- Opening Delimiter -

Lemma unlimited_zero : gtb zero (num unlimited) = false.
Proof. vm_compute; done. Qed.

Lemma evaluation_permits addresses req d :
  evaluate addresses req = Ok d -> Approved d = true -> permitted within_a_cent addresses req.
Proof.
  intros E A; destruct (evaluate_ok _ _ _ E) as (wei & pegged & have & W & P & _ & _ & Ap & _); apply Ap in A; clear Ap E.
  unfold deny in A; rewrite !app_nil_iff in A; destruct A as (Am & D1 & D2 & T).
  pose proof (proj1 (destination_rules addresses req wei pegged have) ltac:(cbv zeta; rewrite D1, D2; done)) as (S & Wl & Bl).
  split; auto; [ apply (amount_limits_rule _ _ pegged have W), Am | ]; intros Pc Aa.
  destruct (peggedAmount_ok _ _ _ P) as [ (_ & _ & [ ? | ? ]) | (-> & Dc & n & B & Hn & R) ]; [ done | done | ].
  unfold token_limits_deny in T; cbn [has_pegged_value inputOf peg_currency pegged_value customer_tier asset] in T.
  apply app_nil_iff in T as [ T _ ]; unfold tokenCeiling; destruct (limits (PegCurrency req)) as [ l | ] eqn:El; [ | done ].
  eexists n, _; split; [ exact Dc | ]; split; [ exact B | ]; split; [ exact Hn | ]; split; [ reflexivity | ].
  eapply pegged_rules; eauto using scale_bounds, limits_range.
Qed.

(** C24.  An approved transaction is permitted: not to a designated address, to a
    whitelisted one where there is a whitelist, not from a blocked country, of a
    native value no greater than the tier's ceiling, and of a pegged amount that
    is less than a cent above its ceiling. *)
Theorem approved_is_permitted addresses req d :
  evaluate addresses req = Ok d -> Approved d = true -> permitted within_a_cent addresses req.
Proof. apply evaluation_permits. Qed.

Lemma not_unlimited n d f L :
  0 <= n -> 0 < d < 2 ^ 120 -> ratio n d = Fin f -> 0 <= L < 2 ^ 45 -> n <= L * d -> gtb f (num unlimited) = false.
Proof.
  intros Hn Hd R HL H; destruct (pegged_limit n d f L Hn Hd R HL) as [ G _ ]; specialize (G H); unfold gtb in *.
  apply negb_false_iff in G; apply negb_false_iff; apply (leb_trans _ _ _ G); rewrite num_small by lia.
  set (u := num unlimited); vm_compute in u; subst u.
  rewrite (leb_scaled 0) by (cbn; lia); unfold scaled; cbn [mant expo]; apply Z.leb_le.
  apply (Z.le_trans _ (2 ^ 45)); [ cbn; lia | vm_compute; done ].
Qed.

(** Within its ceiling the amount converts and no token rule objects. *)
Lemma token_passes req wei :
  (PegCurrency req <> "" -> AssetAmount req <> "" ->
    exists n L, 0 <= AssetDecimals req <= 36 /\ big_of_dec (AssetAmount req) = Some n /\ 0 <= n /\
      tokenCeiling (PegCurrency req) (CustomerTier req) = Some L /\ exactly_within n L (10 ^ AssetDecimals req)) ->
  exists pegged have, peggedAmount req = Ok (pegged, have) /\ token_limits_deny (inputOf req wei pegged have) = [].
Proof.
  intros T; destruct (decide (PegCurrency req = "" \/ AssetAmount req = "")) as [ N | N ].
  - exists zero, false; unfold peggedAmount.
    replace (String.eqb (PegCurrency req) "" || String.eqb (AssetAmount req) "") with true
      by (symmetry; apply orb_true_iff; rewrite !String.eqb_eq; exact N).
    split; [ done | ]; unfold token_limits_deny; cbn [has_pegged_value inputOf is_allowance pegged_value app].
    rewrite unlimited_zero, andb_false_r; done.
  - destruct T as (n & L & Dc & B & Hn & Tc & Le); [ tauto | tauto | ].
    unfold tokenCeiling in Tc; destruct (limits (PegCurrency req)) as [ l | ] eqn:El; [ | done ]; cbn in Tc.
    pose proof (limits_range _ _ El) as Rg; pose proof (scale_bounds _ Dc) as Sc.
    assert (0 <= L < 2 ^ 45) as HL by (injection Tc as <-; repeat case_match; lia).
    assert (ratio n (10 ^ AssetDecimals req) = Fin (rounded n (10 ^ AssetDecimals req))) as R
      by (apply ratio_finite; auto; unfold exactly_within in Le; nia).
    eexists _, true; split.
    + unfold peggedAmount; replace (String.eqb (PegCurrency req) "" || String.eqb (AssetAmount req) "") with false
        by (symmetry; apply orb_false_iff; rewrite !String.eqb_neq; tauto).
      replace ((AssetDecimals req <? 0) || (36 <? AssetDecimals req)) with false by (symmetry; apply orb_false_iff; lia).
      rewrite B; replace (n <? 0) with false by lia; cbv zeta; rewrite R; reflexivity.
    + unfold token_limits_deny; cbn [has_pegged_value inputOf peg_currency pegged_value customer_tier asset is_allowance]; rewrite El.
      rewrite app_nil_iff; split; [ | rewrite (not_unlimited n _ _ L Hn Sc R HL Le), andb_false_r; done ].
      eapply pegged_rules; eauto; injection Tc as ->; exact Le.
Qed.

(** Conversely, a transaction that is permitted, with its pegged amount no
    greater than the ceiling, is approved: nothing else stands in its way. *)
Theorem permitted_is_approved addresses req :
  permitted exactly_within addresses req -> (forall v, weiOf (Value req) = Some v -> - 2 ^ 1023 < v) ->
  exists d, evaluate addresses req = Ok d /\ Approved d = true /\ Denials d = [].
Proof.
  intros [ S Wl Bl (v & V & Lv) T ] Lo; specialize (Lo v V).
  assert (v < 2 ^ 1023) as Hi.
  { apply (Z.le_lt_trans _ (global_limit_wei + 8192)); [ | vm_compute; done ].
    revert Lv; unfold nativeCeiling, free_limit_wei, pro_limit_wei, global_limit_wei; repeat case_match; lia. }
  destruct (weiToFloat_finite (Value req) v V ltac:(lia)) as (wei & W).
  destruct (token_passes req wei T) as (pegged & have & P & Tk).
  pose proof (proj2 (destination_rules addresses req wei pegged have) (conj S (conj Wl Bl))) as Ds.
  pose proof (proj2 (amount_limits_rule req wei pegged have W) (ex_intro _ v (conj V Lv))) as Am; cbv zeta in Ds.
  set (i := inputOf req wei pegged have) in *; rewrite app_nil_iff in Ds; destruct Ds as [ D1 D2 ].
  assert (deny addresses i = []) as Dn by (unfold deny; rewrite Am, D1, D2, Tk; done).
  destruct (evaluate addresses req) as [ d | e | ] eqn:E; [ | unfold evaluate in E; rewrite W in E; cbn in E; rewrite P in E; done .. ].
  exists d; destruct (evaluate_ok _ _ _ E) as (wei' & pegged' & have' & W' & P' & De & _ & Ap & _).
  assert (wei' = wei /\ pegged' = pegged /\ have' = have) as (-> & -> & ->) by (split_and!; congruence); fold i in De, Ap.
  split; [ done | ]; split; [ apply Ap, Dn | rewrite De, Dn; done ].
Qed.

(** ** What goes to a person *)

Definition isToken (req : PolicyRequest) : Prop := Asset req <> "" /\ Asset req <> "NATIVE".

(** Exposure that is not priced, or is large. *)
Inductive exposure (req : PolicyRequest) : Prop :=
  | an_allowance : IsAllowance req = true -> exposure req
  | an_unpegged_token : isToken req -> PegCurrency req = "" \/ AssetAmount req = "" -> exposure req
  | a_large_transfer v : weiOf (Value req) = Some v -> high_value_wei + 1024 < v -> exposure req
  | a_large_pegged_transfer n T :
      PegCurrency req <> "" -> AssetAmount req <> "" -> big_of_dec (AssetAmount req) = Some n ->
      high_value (PegCurrency req) = Some T -> (100 * T + 1) * 10 ^ AssetDecimals req <= 100 * n -> exposure req.

Lemma high_value_range c T : high_value c = Some T -> 0 <= T < 2 ^ 45.
Proof. unfold high_value; repeat case_match; intros [= <-]; lia. Qed.

(** An approved transaction that grants an allowance, moves a token without a
    price, or moves much, requires a person's approval and says why. *)
Theorem exposure_is_escalated addresses req d :
  evaluate addresses req = Ok d -> Approved d = true -> exposure req ->
  RequiresApproval d = true /\ ApprovalReasons d <> [].
Proof.
  intros E A X; destruct (evaluate_ok _ _ _ E) as (wei & pegged & have & W & P & _ & Ar & Ap & Ra).
  apply Ap in A; clear Ap E; set (i := inputOf req wei pegged have) in *.
  cut (require_approval i <> []).
  { intros N; split; [ destruct (RequiresApproval d); [ done | exfalso; tauto ] | rewrite Ar, as_set_nil; done ]. }
  unfold require_approval, approval_rules_require, token_limits_require; rewrite !app_nil_iff, !when_nil.
  destruct X as [ Al | [ T1 T2 ] Pg | v V L | n T Pc Aa B Hv L ]; intros (N1 & N2 & N3 & N4).
  - unfold deny, token_limits_deny in A; rewrite !app_nil_iff, when_nil in A; destruct A as (_ & _ & _ & _ & U).
    unfold i, gtb in U, N4; cbn [is_allowance inputOf pegged_value] in U, N4; rewrite Al in U, N4; cbn [andb] in U, N4.
    rewrite N4 in U; done.
  - destruct (peggedAmount_ok _ _ _ P) as [ (-> & -> & _) | (-> & _) ].
    + destruct (IsAllowance req) eqn:Al.
      { unfold i in N4; cbn [is_allowance inputOf pegged_value] in N4; rewrite Al in N4; vm_compute in N4; done. }
      unfold i in N2; cbn [is_token inputOf has_pegged_value is_allowance] in N2; rewrite Al in N2.
      apply String.eqb_neq in T1, T2; rewrite T1, T2 in N2; done.
    + destruct Pg as [ Pg | Pg ]; unfold peggedAmount in P; rewrite Pg, ?orb_true_r in P; cbn in P; congruence.
  - destruct (native_limits _ _ W) as (v' & V' & F & _); assert (v' = v) as -> by congruence.
    unfold i in N1; cbn [value_wei inputOf] in N1; change high_value_wei with free_limit_wei in N1; rewrite F in N1.
    unfold high_value_wei, free_limit_wei in *; apply Z.ltb_ge in N1; lia.
  - destruct (peggedAmount_ok _ _ _ P) as [ (_ & _ & [ ? | ? ]) | (-> & Dc & n' & B' & Hn & R) ]; [ done | done | ].
    assert (n' = n) as -> by congruence; unfold i in N3; cbn [has_pegged_value inputOf peg_currency pegged_value] in N3.
    rewrite Hv, when_nil in N3; destruct (pegged_limit n _ _ T Hn (scale_bounds _ Dc) R (high_value_range _ _ Hv)) as [ _ G ].
    rewrite G in N3; done.
Qed.

(** ** Examples, from the recorded decisions of the service's own tests *)

Module Simple.

Definition plain : string := "0xd8dA6BF26964aF9D7eEd9e03E53415D37aA96045".
Definition sanctioned : string := "0x8589427373D6D84E98730D7795D8f6f8731FDA16".
Definition maxUint256 : string := show_int (2 ^ 256 - 1).
Definition list1 : list string := [ to_lower sanctioned ].

Definition transfer (tier destination wei : string) : PolicyRequest :=
  {| CustomerID := "c"; CustomerTier := tier; To := destination; Value := wei; ChainID := 1; Asset := ""; AssetAmount := "";
     AssetDecimals := 0; PegCurrency := ""; IsAllowance := false; Whitelist := []; BlockedCountries := []; Country := "" |}.

Definition token (tier a amount : string) (decimals : Z) (peg : string) (allowance : bool) : PolicyRequest :=
  {| CustomerID := "c"; CustomerTier := tier; To := plain; Value := "0"; ChainID := 1; Asset := a; AssetAmount := amount;
     AssetDecimals := decimals; PegCurrency := peg; IsAllowance := allowance; Whitelist := []; BlockedCountries := []; Country := "" |}.

Definition everythingWrong : PolicyRequest :=
  {| CustomerID := "c"; CustomerTier := "pro"; To := sanctioned; Value := "1000000000000000000000"; ChainID := 1; Asset := "";
     AssetAmount := ""; AssetDecimals := 0; PegCurrency := ""; IsAllowance := false;
     Whitelist := [ "0x1111111111111111111111111111111111111111" ]; BlockedCountries := [ "KP" ]; Country := "KP" |}.

Lemma recorded_everything_wrong : evaluate list1 everythingWrong = Ok {|
  Approved := false;
  Denials := [ "amount exceeds global limit of 100 ETH";
    "destination 0x8589427373D6D84E98730D7795D8f6f8731FDA16 is not on the tenant whitelist";
    "destination 0x8589427373D6D84E98730D7795D8f6f8731FDA16 is on the sanctions list";
    "pro tier limited to 50 ETH per transaction"; "transactions from KP are blocked for this tenant" ];
  RequiresApproval := true; ApprovalReasons := [ "high-value transaction (> 10 ETH) requires approval" ];
  Reason := "5 policy violation(s)" |}.
Proof. vm_compute; reflexivity. Qed.

(** The rule against unlimited approvals compares the largest [uint256] after
    the division by the token's scale: from eight decimals on it does not
    apply.  Of a token without a peg the amount is not looked at. *)
Lemma unlimited_approval_passes_rule :
  (exists d, evaluate [] (token "pro" "DAI" maxUint256 18 "USD" true) = Ok d /\
     ("refusing an unlimited token approval; approve a specific amount instead" ∉ Denials d)) /\
  (exists d, evaluate [] (token "pro" "WILD" maxUint256 18 "" true) = Ok d /\ Approved d = true).
Proof.
  split; [ destruct (evaluate [] (token "pro" "DAI" maxUint256 18 "USD" true)) as [ d | | ] eqn:E; [ | vm_compute in E; done .. ] | ].
  - exists d; split; [ done | ]; vm_compute in E; injection E as <-; cbn; intros I; repeat (apply elem_of_cons in I as [ I | I ]; [ done | ]); apply elem_of_nil in I; done.
  - eexists; split; [ vm_compute; reflexivity | done ].
Qed.

(** A negative value is within every limit. *)
Lemma negative_value_approved : exists d, evaluate [] (transfer "free" plain "-1000000000000000000000") = Ok d /\ Approved d = true.
Proof. eexists; split; [ vm_compute; reflexivity | done ]. Qed.

Definition onTheLimit : PolicyRequest := token "free" "USDC" "10000000000" 6 "USD" false.

Lemma onTheLimit_decision : exists d, evaluate list1 onTheLimit = Ok d /\ Approved d = true.
Proof. eexists; split; [ vm_compute; reflexivity | done ]. Qed.

Lemma approved_is_permitted_witness : permitted within_a_cent list1 onTheLimit.
Proof. destruct onTheLimit_decision as (d & E & A); exact (approved_is_permitted list1 onTheLimit d E A). Defined.

Lemma permitted_is_approved_witness : exists d, evaluate list1 onTheLimit = Ok d /\ Approved d = true /\ Denials d = [].
Proof.
  apply permitted_is_approved; [ | intros v E; vm_compute in E; injection E as <-; vm_compute; reflexivity ].
  split.
  - intros a [ -> | I ]%elem_of_cons; [ vm_compute; discriminate | apply elem_of_nil in I; destruct I ].
  - left; reflexivity.
  - intros c I; apply elem_of_nil in I; destruct I.
  - exists 0; split; [ reflexivity | vm_compute; discriminate ].
  - intros _ _; exists 10000000000, 10000; split; [ cbn; lia | ]; split; [ vm_compute; reflexivity | ]; split; [ lia | ].
    split; [ reflexivity | unfold exactly_within; cbn; lia ].
Defined.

- Closing Delimiter -

§ Problem description: Search the data for the word "person" and copy each line where it appears.

§ Solution below:
(** ** What goes to a person *)
    price, or moves much, requires a person's approval and says why. *)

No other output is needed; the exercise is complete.